# Cutting Hand-Holds



## riverrat (Jun 3, 2006)

I use a dado blade and a table saw


----------



## belt152 (Feb 21, 2008)

Do you have a jig to hold the board down and then raise the blade? 
I have seen hand-holds as you describe. 
The dado set up I use only has a width of 7/8" and I can hardly get my fingers in that space.
I have heard that some will clamp the board on the table saw with the blade set on a 45 degree and crank it up vertical to create the hand-hold. 
Anyone done or seen this?

Thanks!


----------



## alpha6 (May 12, 2008)

Dude,

Just nail a cleat to each side. More to grip, easier to lift and heck of a lot easier to fabricate then cutting a handhold into the wood.


----------



## belt152 (Feb 21, 2008)

Dude,

My question is how are the commercial hand-holds cut. 
I made 40 medium boxes today and in the midst of screwing on cleats I pondered how the hand-holds were cut. 
I'm mainly asking for pollination purposes since the cleats take up more space.


----------



## Michael Palmer (Dec 29, 2006)

riverrat said:


> I use a dado blade and a table saw


Me too. And, I clamp a block on the fence as a stop.


----------



## brooksbeefarm (Apr 13, 2008)

*Hand holds*

Like river rat said dado blade.Myself I like to screw a 1x2 board across the front and back for handles.The way I see it if you cut a1/2 in. into the front,sides and back for hand holds you only have a 1/4 in. left and this weakens the hive in these areas and cuts down on insulation in these areas.But I have to say i!ve never had one break through.Jack


----------



## SCFarms (Aug 22, 2008)

I also do the same thing, but I rob some of the chipper blades from a second dado set so that I am cutting handles that are 1 1/8” wide instead of 7/8”wide. Makes it easier on my fingers that way.


----------



## Bizzybee (Jan 29, 2006)

A custom blade is used to make the scalloped cut at the mills where they are built. 

There was a thread not long ago that described set up and cranking the blade into the stock.

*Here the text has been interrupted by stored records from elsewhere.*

(* ===== verification/Pages.v ===== *)
(** * Pages

    Listing a set of keys page by page: what a page tells its client, whatever
    the order the keys are listed in, and what a client that follows the cursors
    has seen. *)

From S2P Require Import Prelude.
From S2P Require Import Text.
From S2P Require Import BTree.

(** A page of a listing of the keys that are [present].  [after c] are the keys
    listed after cursor [c], present or not. *)
Record lists_page (present : Str -> Prop) (after : option Str -> Str -> Prop)
    (cursor : option Str) (page : list Str) (next : option Str) : Prop := {
  page_nodup : NoDup page;
  page_present : forall k, k ∈ page -> present k /\ after cursor k;
  page_complete : forall k, present k -> after cursor k ->
    k ∈ page \/ exists c, next = Some c /\ after (Some c) k;
  page_progress : forall c, next = Some c ->
    page <> [] /\ forall k, after (Some c) k -> after cursor k /\ k ∉ page;
}.

Lemma lists_page_ext (present present' : Str -> Prop) after cursor page next :
  (forall k, after cursor k -> (present k <-> present' k)) -> lists_page present after cursor page next -> lists_page present' after cursor page next.
Proof.
  intros He [Hn Hp Hc Hg]. split; [done| |intros k Hk Ha; by apply Hc, Ha; apply He|done].
  intros k Hk. destruct (Hp k Hk) as [? ?]. split; [by apply He|done].
Qed.

(** The page of other names for the same keys. *)
Lemma lists_page_omap (present : Str -> Prop) after cursor page next (f : Str -> Str) (g : Str -> option Str) :
  (forall x k, g x = Some k <-> x = f k) -> (forall x, present x -> is_Some (g x)) ->
  lists_page present after cursor page next ->
  lists_page (fun k => present (f k)) (fun c k => after c (f k)) cursor (omap g page) next.
Proof.
  intros Hg Hpre [Hnd Hp Hc Hpr].
  assert (Hin : forall k, k ∈ omap g page <-> f k ∈ page).
  { intros k. rewrite list_elem_of_omap. split; [by intros (x & Hx & ->%Hg)|]. intros Hk. exists (f k). split; [done|]. by apply Hg. }
  split.
  - clear -Hnd Hg. induction Hnd as [|x l Hx Hl IH]; cbn; [constructor|]. destruct (g x) as [y|] eqn:E; [|done].
    constructor; [|done]. rewrite list_elem_of_omap. intros (x' & Hx' & E'). apply Hg in E, E'. by subst.
  - intros k Hk%Hin. by apply Hp.
  - intros k Hk Ha. rewrite Hin. by apply Hc.
  - intros c Ec. destruct (Hpr c Ec) as [Hne Ha]. split.
    + destruct page as [|x page]; [done|]. destruct (Hp x) as [Hx _]; [by left|]. destruct (Hpre x Hx) as [y Ey]. cbn. by rewrite Ey.
    + intros k Hk. rewrite Hin. by apply Ha.
Qed.

(** The keys a client still has to see. *)
Definition remaining (present : Str -> Prop) (after : option Str -> Str -> Prop) (cursor : option Str) (rest : list Str) : Prop :=
  NoDup rest /\ forall k, k ∈ rest <-> present k /\ after cursor k.

Lemma page_step present after cursor page next rest :
  lists_page present after cursor page next -> remaining present after cursor rest ->
  match next with
  | None => rest ≡ₚ page
  | Some c => exists rest', remaining present after (Some c) rest' /\ rest ≡ₚ page ++ rest' /\ (length rest' < length rest)%nat
  end.
Proof.
  intros [Hnd Hp Hc Hpr] [Hr Hin]. destruct next as [c|].
  - destruct (Hpr c eq_refl) as [Hne Ha]. exists (list_difference rest page).
    assert (Hperm : rest ≡ₚ page ++ list_difference rest page).
    { apply NoDup_Permutation; [done| |].
      - apply NoDup_app. split; [done|]. split; [|by apply NoDup_list_difference].
        intros k Hk. rewrite list_elem_of_difference. tauto.
      - intros k. rewrite elem_of_app, list_elem_of_difference. split.
        + destruct (decide (k ∈ page)); tauto.
        + intros [Hk|[? _]]; [|done]. by apply Hin, Hp. }
    split; [|split; [done|]].
    + split; [by apply NoDup_list_difference|]. intros k. rewrite list_elem_of_difference, Hin. split.
      * intros [[Hk Hak] Hnp]. destruct (Hc k Hk Hak) as [?|(c' & [= <-] & ?)]; [done|]. done.
      * intros [Hk Hak]. destruct (Ha k Hak). done.
    + apply Permutation_length in Hperm. rewrite length_app in Hperm. destruct page; [done|]. cbn in Hperm. lia.
  - apply NoDup_Permutation; [done..|]. intros k. rewrite Hin. split.
    + intros [Hk Ha]. by destruct (Hc k Hk Ha) as [?|(c & [=] & _)].
    + intros Hk. by apply Hp.
Qed.

(** ** Listing in key order *)

Definition key_after (cursor : option Str) (k : Str) : Prop := match cursor with Some c => klt c k | None => True end.

Definition take_page (ks : list Str) (cursor : option Str) (n : nat) : list Str * option Str :=
  let rest := List.filter (fun k => match cursor with Some c => kltb c k | None => true end) ks in
  (take n rest, if (length rest <=? n)%nat then None else last (take n rest)).

Lemma sorted_NoDup (l : list Str) : StronglySorted klt l -> NoDup l.
Proof.
  induction 1 as [|x l Hs IH Hx]; constructor; [|done]. rewrite List.Forall_forall in Hx.
  intros Hi%list_elem_of_In. by apply (klt_irrefl x), Hx.
Qed.

Lemma take_page_rest ks cursor k :
  k ∈ List.filter (fun k => match cursor with Some c => kltb c k | None => true end) ks <-> k ∈ ks /\ key_after cursor k.
Proof. rewrite !list_elem_of_In, List.filter_In. destruct cursor; cbn; [by rewrite kltb_lt|tauto]. Qed.

Lemma sorted_filter (f : Str -> bool) l : StronglySorted klt l -> StronglySorted klt (List.filter f l).
Proof.
  induction 1 as [|x l Hs IH Hx]; cbn; [constructor|]. destruct (f x); [|done]. constructor; [done|].
  rewrite List.Forall_forall in Hx |- *. intros y [Hy _]%List.filter_In. by apply Hx.
Qed.

Lemma take_page_spec ks cursor n :
  StronglySorted klt ks -> (0 < n)%nat ->
  let '(page, next) := take_page ks cursor n in
  lists_page (fun k => k ∈ ks) key_after cursor page next /\ (length page <= n)%nat.
Proof.
  intros Hs Hn. unfold take_page. pose proof (take_page_rest ks cursor) as Hin. set (after := fun k => match cursor with Some c => kltb c k | None => true end) in *.
  apply (sorted_filter after) in Hs. revert Hs Hin. generalize (List.filter after ks).
  intros rest Hs Hin. split; [|rewrite length_take; lia].
  assert (Hsplit : forall k, k ∈ rest <-> k ∈ take n rest \/ k ∈ drop n rest).
  { intros k. rewrite <- (take_drop n rest) at 1. apply elem_of_app. }
  pose proof Hs as Hs'. rewrite <- (take_drop n rest) in Hs'. apply StronglySorted_app in Hs' as (Hlt & Hst & _).
  split.
  - by apply sorted_NoDup.
  - intros k Hk. apply Hin, Hsplit. by left.
  - intros k Hk Ha. destruct (proj1 (Hsplit k)) as [?|Hd]; [by apply Hin|by left|]. right.
    destruct (Nat.leb_spec (length rest) n) as [Hle|Hgt]; [rewrite drop_ge in Hd by done; by apply elem_of_nil in Hd|].
    destruct (last (take n rest)) as [c|] eqn:El.
    + exists c. split; [done|]. apply Hlt; [by apply last_Some_elem_of|done].
    + apply last_None, (f_equal length) in El. rewrite length_take in El. cbn in El. lia.
  - intros c Ec. destruct (Nat.leb_spec (length rest) n); [done|]. split; [by intros E; rewrite E in Ec|].
    pose proof (last_Some_elem_of _ _ Ec) as Hc. intros k Hk. cbn in Hk. split.
    + assert (key_after cursor c) as Hac by (apply Hin, Hsplit; by left). destruct cursor; cbn in *; [|done]. by etrans.
    + intros Hkp. destruct (proj1 (last_Some _ _) Ec) as [l' El']. rewrite El' in Hkp, Hst.
      apply StronglySorted_app in Hst as (Hlc & _ & _).
      apply elem_of_app in Hkp as [Hkp|Hkc%list_elem_of_singleton]; [|subst; by apply klt_irrefl in Hk].
      apply (klt_irrefl k). transitivity c; [|done]. apply Hlc; [done|]. by left.
Qed.

(** ** Sorting keys *)

Lemma collected_sorted (l : list Str) : StronglySorted klt (bs_elems (bs_collect l)).
Proof.
  pose proof (bt_wf_bs_collect l) as Hwf. unfold bs_elems.
  induction Hwf as [|k v t Hf _ IH]; cbn; constructor; [done|]. by apply List.Forall_map.
Qed.
Lemma elem_of_collected (l : list Str) k : k ∈ bs_elems (bs_collect l) <-> k ∈ l.
Proof. unfold bs_elems. by rewrite !list_elem_of_In, <- (bt_contains_In _ k (bt_wf_bs_collect _)), bs_contains_collect. Qed.

(** The keys of a map, in order. *)
Definition map_keys {V} (m : gmap Str V) : list Str := bs_elems (bs_collect (map fst (map_to_list m))).

Lemma elem_of_map_keys {V} (m : gmap Str V) k : k ∈ map_keys m <-> is_Some (m !! k).
Proof.
  unfold map_keys. rewrite elem_of_collected, list_elem_of_fmap. split.
  - intros ([k' v] & -> & Hin). apply elem_of_map_to_list in Hin. by exists v.
  - intros [v Hv]. exists (k, v). split; [done|]. by apply elem_of_map_to_list.
Qed.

I'm sure a search through the forums will pop it up for you.

Personally I don't have the time to spend on it building as much as I tend to build, when I find the time to do that even. A dado cut is perfectly fine as far as I'm concerned. I have also been know to use cleats and like them best actually, but yes you do have a point when it comes to packing them up.


----------



## BEES4U (Oct 10, 2007)

*Making Hand Holds on a Table Saw*

Making Hand Holds on a Table Saw 
The most often asked question on making your own beekeeping equipment: How do you make professional looking hand holds? The answer appeared in the July issue of Bee Culture. You make a jig that holds the tops and sides over the table saw blade. Taking multiple light cuts, tilt the arbor while the blade spins, raise the blade a little more and return to the 90 degree position. Raise the blade again and tilt. Repeat until done. You are cutting sideways, using the saw’s set to remove the wood. The result is superior to the commercial molding cutters because there is no tear out. The disadvantage: it takes almost a minute to cut one hand hold.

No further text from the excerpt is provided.